= Description of the task =
Print the records below from the first line through the line containing "binary32 ([astype(np.float32)]); both", both included, word for word.

╔══

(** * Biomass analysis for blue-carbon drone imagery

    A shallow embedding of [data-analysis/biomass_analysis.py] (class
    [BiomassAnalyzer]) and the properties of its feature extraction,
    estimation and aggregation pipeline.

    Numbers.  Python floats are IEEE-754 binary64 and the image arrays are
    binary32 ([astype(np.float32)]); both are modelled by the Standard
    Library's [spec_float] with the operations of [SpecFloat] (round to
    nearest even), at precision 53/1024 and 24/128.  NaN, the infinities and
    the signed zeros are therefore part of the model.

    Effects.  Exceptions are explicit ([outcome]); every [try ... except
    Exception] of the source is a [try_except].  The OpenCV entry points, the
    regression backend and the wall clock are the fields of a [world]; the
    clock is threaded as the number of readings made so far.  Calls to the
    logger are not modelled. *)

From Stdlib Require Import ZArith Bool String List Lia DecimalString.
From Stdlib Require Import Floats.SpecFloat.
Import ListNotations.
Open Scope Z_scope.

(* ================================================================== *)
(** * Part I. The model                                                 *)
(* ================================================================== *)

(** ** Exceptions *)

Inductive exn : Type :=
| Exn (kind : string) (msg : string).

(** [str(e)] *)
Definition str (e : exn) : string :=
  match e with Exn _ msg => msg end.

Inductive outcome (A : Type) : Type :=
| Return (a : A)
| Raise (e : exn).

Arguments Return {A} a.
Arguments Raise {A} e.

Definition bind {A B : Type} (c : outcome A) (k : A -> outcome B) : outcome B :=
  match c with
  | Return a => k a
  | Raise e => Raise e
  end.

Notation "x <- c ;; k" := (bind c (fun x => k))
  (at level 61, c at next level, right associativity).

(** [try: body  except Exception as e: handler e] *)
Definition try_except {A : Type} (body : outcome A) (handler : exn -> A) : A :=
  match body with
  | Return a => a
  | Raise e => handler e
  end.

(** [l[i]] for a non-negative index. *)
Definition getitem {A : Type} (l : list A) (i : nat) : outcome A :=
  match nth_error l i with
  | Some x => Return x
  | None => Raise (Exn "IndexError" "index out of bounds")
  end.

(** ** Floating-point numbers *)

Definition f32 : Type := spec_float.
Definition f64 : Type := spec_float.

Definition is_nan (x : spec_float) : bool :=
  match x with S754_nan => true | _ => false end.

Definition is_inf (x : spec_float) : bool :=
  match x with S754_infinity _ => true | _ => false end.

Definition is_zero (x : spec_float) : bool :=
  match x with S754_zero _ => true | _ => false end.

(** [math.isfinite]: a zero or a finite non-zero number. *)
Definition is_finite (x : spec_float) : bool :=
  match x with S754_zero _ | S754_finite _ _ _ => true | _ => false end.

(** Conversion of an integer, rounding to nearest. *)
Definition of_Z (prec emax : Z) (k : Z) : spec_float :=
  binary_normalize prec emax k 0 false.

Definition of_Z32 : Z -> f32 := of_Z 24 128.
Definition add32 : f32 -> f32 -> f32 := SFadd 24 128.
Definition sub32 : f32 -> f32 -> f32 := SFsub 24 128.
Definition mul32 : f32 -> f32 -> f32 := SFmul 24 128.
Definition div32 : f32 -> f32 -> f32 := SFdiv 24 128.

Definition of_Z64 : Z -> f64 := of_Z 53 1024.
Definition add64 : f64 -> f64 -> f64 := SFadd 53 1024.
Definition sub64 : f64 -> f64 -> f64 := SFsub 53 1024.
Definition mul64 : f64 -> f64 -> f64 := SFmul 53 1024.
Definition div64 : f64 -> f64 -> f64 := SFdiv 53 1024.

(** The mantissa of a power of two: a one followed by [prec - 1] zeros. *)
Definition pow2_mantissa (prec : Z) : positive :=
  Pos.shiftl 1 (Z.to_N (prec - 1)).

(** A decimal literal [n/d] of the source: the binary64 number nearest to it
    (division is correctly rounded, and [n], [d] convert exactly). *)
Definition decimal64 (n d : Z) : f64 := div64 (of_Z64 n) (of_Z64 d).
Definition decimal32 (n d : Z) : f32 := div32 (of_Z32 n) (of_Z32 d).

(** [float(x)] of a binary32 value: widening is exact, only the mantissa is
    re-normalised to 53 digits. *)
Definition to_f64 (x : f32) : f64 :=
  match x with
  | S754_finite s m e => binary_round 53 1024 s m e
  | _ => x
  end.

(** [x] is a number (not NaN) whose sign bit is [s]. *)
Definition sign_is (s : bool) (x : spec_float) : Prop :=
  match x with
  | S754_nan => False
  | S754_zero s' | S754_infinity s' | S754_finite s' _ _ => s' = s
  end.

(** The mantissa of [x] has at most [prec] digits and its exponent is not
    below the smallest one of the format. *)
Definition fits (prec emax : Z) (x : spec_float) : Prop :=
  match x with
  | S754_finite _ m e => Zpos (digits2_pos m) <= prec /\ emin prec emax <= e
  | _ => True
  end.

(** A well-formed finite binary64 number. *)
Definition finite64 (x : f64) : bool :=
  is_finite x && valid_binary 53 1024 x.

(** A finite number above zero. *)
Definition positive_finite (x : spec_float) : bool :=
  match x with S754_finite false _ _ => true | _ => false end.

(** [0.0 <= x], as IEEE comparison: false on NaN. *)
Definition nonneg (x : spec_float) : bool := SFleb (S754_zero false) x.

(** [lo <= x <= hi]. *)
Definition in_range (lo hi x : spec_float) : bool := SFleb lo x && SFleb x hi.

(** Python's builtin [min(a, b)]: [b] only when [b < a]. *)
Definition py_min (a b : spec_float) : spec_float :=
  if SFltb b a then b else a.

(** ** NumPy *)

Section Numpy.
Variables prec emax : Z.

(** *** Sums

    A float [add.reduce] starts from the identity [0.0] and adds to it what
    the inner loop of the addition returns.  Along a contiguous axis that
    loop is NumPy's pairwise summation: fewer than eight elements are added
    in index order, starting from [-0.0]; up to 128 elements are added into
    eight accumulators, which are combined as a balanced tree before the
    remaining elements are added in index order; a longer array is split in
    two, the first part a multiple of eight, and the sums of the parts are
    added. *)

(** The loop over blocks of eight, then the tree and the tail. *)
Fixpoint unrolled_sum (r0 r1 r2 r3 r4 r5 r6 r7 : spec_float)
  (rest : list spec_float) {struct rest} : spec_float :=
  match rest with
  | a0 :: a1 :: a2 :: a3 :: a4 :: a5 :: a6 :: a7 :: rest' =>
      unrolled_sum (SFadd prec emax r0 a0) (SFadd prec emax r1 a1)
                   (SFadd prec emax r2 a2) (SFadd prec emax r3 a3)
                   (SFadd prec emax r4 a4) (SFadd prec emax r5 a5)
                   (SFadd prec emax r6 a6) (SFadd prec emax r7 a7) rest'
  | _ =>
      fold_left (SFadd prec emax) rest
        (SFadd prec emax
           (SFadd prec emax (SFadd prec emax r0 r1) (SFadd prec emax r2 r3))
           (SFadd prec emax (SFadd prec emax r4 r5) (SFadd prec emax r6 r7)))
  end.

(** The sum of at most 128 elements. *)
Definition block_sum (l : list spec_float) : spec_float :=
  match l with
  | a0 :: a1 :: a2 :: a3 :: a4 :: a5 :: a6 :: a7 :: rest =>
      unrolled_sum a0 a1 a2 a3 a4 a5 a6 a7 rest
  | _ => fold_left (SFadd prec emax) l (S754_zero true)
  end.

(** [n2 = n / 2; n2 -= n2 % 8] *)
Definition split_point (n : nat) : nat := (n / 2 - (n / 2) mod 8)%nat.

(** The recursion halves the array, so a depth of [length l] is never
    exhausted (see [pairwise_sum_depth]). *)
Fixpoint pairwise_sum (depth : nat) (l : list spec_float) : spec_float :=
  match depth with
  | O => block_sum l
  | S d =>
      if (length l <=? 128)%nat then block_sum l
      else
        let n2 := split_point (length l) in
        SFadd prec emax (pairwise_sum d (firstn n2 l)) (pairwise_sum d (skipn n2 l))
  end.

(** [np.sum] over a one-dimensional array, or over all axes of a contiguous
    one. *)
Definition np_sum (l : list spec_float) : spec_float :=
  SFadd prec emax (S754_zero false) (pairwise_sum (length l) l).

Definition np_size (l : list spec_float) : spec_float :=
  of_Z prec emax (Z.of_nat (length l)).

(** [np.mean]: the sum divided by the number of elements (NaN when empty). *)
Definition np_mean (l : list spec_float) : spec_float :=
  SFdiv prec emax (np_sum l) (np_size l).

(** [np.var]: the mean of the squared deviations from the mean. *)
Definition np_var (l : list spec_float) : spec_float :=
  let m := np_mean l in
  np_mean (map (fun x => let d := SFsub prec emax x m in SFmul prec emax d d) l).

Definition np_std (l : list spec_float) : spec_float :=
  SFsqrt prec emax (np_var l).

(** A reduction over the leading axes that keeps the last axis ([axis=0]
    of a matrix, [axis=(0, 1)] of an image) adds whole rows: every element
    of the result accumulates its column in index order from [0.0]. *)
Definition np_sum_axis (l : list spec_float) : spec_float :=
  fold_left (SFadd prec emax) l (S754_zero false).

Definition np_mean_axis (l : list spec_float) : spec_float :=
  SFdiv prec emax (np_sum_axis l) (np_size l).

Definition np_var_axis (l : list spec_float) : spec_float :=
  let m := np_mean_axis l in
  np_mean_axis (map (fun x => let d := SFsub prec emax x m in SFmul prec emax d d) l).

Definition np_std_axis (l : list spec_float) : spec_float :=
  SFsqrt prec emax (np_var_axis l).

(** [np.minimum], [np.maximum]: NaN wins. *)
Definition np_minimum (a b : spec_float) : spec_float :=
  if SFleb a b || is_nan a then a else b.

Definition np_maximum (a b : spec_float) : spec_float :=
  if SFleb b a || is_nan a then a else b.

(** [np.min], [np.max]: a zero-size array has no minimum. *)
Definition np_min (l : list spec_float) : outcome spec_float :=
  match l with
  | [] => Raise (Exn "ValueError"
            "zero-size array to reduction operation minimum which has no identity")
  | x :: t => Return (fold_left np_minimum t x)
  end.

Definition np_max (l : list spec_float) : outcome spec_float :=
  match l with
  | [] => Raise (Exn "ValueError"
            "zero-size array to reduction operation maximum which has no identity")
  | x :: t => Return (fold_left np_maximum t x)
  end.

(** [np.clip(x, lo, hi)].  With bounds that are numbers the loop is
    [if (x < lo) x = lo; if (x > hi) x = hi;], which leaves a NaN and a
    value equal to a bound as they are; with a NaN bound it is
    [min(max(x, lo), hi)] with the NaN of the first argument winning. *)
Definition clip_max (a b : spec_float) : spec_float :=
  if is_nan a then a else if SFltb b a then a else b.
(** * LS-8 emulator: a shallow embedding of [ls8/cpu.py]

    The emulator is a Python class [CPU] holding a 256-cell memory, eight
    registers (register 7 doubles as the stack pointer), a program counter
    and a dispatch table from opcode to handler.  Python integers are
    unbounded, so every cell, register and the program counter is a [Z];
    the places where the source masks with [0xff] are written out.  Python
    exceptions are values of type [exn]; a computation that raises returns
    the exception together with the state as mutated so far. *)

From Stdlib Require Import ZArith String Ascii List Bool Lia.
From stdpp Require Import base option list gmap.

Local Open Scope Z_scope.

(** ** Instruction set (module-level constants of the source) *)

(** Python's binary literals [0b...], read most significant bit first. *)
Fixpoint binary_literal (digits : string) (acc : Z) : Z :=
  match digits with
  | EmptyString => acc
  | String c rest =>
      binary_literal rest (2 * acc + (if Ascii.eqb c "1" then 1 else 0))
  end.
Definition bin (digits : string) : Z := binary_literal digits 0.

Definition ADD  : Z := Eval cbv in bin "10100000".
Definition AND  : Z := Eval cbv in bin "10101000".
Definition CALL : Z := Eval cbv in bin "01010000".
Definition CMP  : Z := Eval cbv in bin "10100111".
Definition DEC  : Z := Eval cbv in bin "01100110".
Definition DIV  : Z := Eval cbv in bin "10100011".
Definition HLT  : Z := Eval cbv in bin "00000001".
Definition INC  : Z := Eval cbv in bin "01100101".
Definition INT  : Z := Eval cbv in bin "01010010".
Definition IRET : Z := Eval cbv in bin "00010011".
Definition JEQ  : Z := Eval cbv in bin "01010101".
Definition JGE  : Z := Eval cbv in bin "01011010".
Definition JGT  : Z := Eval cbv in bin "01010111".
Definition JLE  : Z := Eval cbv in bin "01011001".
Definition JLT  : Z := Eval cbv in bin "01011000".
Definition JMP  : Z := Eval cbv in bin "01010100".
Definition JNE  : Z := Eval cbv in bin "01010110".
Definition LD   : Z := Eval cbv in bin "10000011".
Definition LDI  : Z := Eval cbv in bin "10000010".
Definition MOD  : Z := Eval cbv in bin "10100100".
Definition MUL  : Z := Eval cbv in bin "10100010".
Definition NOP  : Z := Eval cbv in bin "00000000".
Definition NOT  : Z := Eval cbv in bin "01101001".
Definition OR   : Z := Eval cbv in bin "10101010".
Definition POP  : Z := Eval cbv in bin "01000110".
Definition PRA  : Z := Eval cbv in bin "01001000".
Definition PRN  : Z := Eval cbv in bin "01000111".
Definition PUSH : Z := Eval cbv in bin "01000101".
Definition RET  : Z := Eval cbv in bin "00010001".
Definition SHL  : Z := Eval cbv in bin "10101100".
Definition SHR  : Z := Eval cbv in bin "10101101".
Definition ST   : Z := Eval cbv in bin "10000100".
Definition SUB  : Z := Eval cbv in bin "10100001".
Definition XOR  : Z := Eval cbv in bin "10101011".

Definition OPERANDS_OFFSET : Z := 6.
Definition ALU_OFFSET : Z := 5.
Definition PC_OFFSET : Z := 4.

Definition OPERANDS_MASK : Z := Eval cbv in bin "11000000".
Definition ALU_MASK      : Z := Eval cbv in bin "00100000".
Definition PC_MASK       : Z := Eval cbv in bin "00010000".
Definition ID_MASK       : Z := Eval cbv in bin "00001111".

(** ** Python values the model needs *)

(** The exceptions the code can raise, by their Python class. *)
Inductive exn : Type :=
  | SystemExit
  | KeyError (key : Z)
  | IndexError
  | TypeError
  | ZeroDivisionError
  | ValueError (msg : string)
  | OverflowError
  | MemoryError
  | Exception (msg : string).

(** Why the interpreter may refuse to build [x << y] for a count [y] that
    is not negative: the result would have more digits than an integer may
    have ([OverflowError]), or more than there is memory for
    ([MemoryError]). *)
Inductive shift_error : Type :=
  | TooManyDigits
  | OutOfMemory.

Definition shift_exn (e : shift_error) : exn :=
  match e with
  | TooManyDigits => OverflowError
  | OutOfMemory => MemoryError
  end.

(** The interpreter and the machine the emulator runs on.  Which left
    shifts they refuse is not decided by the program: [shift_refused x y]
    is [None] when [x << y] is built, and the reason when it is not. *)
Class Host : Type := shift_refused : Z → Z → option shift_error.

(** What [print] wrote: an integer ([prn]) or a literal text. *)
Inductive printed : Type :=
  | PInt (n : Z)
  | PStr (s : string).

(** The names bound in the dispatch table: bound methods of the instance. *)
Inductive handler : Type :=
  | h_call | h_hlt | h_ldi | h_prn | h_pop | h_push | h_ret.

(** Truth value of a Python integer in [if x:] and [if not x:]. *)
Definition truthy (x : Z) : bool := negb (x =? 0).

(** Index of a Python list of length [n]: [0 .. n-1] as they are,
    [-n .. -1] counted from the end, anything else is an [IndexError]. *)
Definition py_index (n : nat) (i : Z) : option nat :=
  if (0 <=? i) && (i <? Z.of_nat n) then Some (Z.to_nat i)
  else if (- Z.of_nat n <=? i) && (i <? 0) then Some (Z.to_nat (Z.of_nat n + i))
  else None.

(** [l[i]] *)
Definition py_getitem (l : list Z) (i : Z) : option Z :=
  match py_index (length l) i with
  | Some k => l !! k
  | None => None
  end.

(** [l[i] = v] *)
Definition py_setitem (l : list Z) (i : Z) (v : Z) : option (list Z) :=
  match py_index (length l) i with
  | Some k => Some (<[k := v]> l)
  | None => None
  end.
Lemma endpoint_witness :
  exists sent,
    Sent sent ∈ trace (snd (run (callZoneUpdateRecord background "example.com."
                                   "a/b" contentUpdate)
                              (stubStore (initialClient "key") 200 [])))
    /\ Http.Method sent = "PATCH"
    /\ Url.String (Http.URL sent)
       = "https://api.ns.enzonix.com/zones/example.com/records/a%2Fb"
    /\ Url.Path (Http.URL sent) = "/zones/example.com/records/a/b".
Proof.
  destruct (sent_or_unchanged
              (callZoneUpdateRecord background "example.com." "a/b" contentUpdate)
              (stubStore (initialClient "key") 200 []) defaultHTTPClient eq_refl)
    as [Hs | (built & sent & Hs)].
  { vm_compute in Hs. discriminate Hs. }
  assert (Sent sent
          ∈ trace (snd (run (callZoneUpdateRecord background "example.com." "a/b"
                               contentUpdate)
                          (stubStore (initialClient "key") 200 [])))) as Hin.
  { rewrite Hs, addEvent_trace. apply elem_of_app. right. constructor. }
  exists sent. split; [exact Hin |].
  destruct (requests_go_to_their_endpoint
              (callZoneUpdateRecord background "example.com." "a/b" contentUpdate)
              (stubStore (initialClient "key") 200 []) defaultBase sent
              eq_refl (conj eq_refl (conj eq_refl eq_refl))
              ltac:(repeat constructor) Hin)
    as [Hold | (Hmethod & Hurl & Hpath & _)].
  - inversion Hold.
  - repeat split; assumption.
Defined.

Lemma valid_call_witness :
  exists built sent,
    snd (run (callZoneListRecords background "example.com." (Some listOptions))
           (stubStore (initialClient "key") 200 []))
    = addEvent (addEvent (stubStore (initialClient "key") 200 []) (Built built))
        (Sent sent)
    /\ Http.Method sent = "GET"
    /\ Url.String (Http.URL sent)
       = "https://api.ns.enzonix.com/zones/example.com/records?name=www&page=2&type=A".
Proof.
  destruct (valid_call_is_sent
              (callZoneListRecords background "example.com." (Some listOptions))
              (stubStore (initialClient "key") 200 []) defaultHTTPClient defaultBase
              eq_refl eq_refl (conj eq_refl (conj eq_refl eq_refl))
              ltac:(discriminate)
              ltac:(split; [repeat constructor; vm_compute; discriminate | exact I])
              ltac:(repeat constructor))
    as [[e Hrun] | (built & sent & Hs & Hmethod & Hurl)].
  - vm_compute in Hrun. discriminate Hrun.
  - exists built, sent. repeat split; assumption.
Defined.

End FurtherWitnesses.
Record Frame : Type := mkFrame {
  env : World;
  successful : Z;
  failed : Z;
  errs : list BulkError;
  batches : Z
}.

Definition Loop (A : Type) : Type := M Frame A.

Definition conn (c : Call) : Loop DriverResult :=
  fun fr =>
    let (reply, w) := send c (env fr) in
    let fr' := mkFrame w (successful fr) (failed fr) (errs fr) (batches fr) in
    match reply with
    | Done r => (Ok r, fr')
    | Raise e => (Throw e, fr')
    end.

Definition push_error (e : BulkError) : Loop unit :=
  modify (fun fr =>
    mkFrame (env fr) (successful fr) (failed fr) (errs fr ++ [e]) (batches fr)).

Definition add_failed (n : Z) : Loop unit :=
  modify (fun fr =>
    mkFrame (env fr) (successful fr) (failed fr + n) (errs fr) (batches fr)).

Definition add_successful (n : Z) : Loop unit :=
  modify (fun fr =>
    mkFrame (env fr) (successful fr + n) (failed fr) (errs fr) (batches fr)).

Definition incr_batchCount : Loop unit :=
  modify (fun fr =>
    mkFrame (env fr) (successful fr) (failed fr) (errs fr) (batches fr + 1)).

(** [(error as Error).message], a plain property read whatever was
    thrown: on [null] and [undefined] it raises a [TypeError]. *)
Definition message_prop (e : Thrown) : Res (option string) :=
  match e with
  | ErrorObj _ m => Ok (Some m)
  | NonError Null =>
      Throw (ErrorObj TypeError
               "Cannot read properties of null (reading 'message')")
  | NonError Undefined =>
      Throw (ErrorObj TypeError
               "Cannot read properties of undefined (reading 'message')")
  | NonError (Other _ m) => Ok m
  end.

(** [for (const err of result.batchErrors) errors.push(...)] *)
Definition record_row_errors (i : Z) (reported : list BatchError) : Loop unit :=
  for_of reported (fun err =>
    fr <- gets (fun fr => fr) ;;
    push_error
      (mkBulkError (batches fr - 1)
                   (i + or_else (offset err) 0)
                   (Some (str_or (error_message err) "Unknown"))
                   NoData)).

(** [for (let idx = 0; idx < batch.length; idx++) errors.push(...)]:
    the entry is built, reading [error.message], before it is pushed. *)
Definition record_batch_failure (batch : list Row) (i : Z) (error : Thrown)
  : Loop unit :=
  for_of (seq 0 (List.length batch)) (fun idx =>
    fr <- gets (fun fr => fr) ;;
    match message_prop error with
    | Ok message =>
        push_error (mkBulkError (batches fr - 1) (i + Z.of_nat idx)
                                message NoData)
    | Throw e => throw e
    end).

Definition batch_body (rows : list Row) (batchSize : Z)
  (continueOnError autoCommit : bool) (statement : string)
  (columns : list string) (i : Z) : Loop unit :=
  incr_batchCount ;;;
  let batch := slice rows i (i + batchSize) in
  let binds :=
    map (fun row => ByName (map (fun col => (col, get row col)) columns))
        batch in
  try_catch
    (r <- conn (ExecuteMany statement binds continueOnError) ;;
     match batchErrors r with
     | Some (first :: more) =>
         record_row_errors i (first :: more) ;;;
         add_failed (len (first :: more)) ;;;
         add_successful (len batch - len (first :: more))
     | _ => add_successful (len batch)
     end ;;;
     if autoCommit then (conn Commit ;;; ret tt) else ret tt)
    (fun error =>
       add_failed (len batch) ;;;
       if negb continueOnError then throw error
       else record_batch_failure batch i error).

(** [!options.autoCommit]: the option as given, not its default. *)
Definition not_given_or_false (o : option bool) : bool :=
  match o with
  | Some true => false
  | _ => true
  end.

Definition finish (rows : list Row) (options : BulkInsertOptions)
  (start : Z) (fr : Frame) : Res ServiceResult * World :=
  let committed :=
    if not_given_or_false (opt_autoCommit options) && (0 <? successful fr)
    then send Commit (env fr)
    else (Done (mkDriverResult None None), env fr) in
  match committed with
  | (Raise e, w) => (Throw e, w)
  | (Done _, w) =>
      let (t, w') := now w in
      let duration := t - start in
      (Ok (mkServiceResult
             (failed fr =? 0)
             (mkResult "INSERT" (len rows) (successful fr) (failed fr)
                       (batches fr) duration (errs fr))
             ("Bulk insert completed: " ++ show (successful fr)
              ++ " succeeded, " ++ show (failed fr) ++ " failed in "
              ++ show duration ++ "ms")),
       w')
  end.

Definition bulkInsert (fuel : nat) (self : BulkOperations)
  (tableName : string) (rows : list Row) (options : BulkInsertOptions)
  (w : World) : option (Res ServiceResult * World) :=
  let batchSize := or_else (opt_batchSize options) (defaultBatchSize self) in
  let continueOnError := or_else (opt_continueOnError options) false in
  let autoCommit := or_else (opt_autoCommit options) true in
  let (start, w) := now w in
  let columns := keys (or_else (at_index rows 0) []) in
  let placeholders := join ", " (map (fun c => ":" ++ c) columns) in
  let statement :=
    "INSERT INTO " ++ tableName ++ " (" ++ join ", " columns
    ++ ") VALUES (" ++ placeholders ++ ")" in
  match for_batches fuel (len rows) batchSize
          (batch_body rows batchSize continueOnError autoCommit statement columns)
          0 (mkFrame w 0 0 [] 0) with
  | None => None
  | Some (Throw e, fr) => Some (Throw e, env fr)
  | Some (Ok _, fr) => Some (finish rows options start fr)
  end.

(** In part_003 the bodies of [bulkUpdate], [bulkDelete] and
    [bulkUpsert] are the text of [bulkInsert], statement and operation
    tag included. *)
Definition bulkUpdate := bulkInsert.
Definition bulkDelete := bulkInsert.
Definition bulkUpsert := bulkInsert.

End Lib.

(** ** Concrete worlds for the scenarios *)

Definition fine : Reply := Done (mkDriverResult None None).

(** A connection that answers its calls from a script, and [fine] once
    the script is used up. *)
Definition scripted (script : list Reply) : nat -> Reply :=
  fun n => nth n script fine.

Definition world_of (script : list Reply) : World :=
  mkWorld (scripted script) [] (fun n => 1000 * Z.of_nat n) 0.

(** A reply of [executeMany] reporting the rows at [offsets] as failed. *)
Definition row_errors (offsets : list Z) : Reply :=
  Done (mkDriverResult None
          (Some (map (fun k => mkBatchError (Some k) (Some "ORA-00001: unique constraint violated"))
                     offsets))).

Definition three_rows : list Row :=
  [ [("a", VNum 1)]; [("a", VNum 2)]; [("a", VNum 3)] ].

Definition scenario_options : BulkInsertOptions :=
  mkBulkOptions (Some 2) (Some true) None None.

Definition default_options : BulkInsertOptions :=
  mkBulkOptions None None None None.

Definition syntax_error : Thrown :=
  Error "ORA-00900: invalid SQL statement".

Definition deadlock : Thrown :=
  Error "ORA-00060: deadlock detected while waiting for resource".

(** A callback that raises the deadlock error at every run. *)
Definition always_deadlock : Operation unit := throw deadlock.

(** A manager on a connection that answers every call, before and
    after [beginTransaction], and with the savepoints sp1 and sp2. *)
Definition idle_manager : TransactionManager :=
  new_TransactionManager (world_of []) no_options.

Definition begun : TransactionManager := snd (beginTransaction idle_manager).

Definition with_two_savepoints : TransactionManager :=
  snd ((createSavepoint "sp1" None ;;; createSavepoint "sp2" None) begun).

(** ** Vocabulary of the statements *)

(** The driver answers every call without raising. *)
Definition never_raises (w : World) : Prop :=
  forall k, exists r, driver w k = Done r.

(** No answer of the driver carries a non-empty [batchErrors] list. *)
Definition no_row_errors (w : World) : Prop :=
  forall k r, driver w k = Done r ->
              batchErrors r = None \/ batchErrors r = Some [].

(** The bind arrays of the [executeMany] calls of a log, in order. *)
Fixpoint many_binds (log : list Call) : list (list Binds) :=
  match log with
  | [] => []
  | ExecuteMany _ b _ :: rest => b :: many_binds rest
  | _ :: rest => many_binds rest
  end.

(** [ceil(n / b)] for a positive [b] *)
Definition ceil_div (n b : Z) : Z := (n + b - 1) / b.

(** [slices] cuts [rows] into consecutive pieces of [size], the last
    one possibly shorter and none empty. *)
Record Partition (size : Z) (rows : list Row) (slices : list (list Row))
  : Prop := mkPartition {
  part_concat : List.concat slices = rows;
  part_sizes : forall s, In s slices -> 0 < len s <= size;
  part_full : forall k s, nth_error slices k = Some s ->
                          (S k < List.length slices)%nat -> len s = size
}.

╚══

= Expected answer =
(** * Biomass analysis for blue-carbon drone imagery

    A shallow embedding of [data-analysis/biomass_analysis.py] (class
    [BiomassAnalyzer]) and the properties of its feature extraction,
    estimation and aggregation pipeline.

    Numbers.  Python floats are IEEE-754 binary64 and the image arrays are
    binary32 ([astype(np.float32)]); both are modelled by the Standard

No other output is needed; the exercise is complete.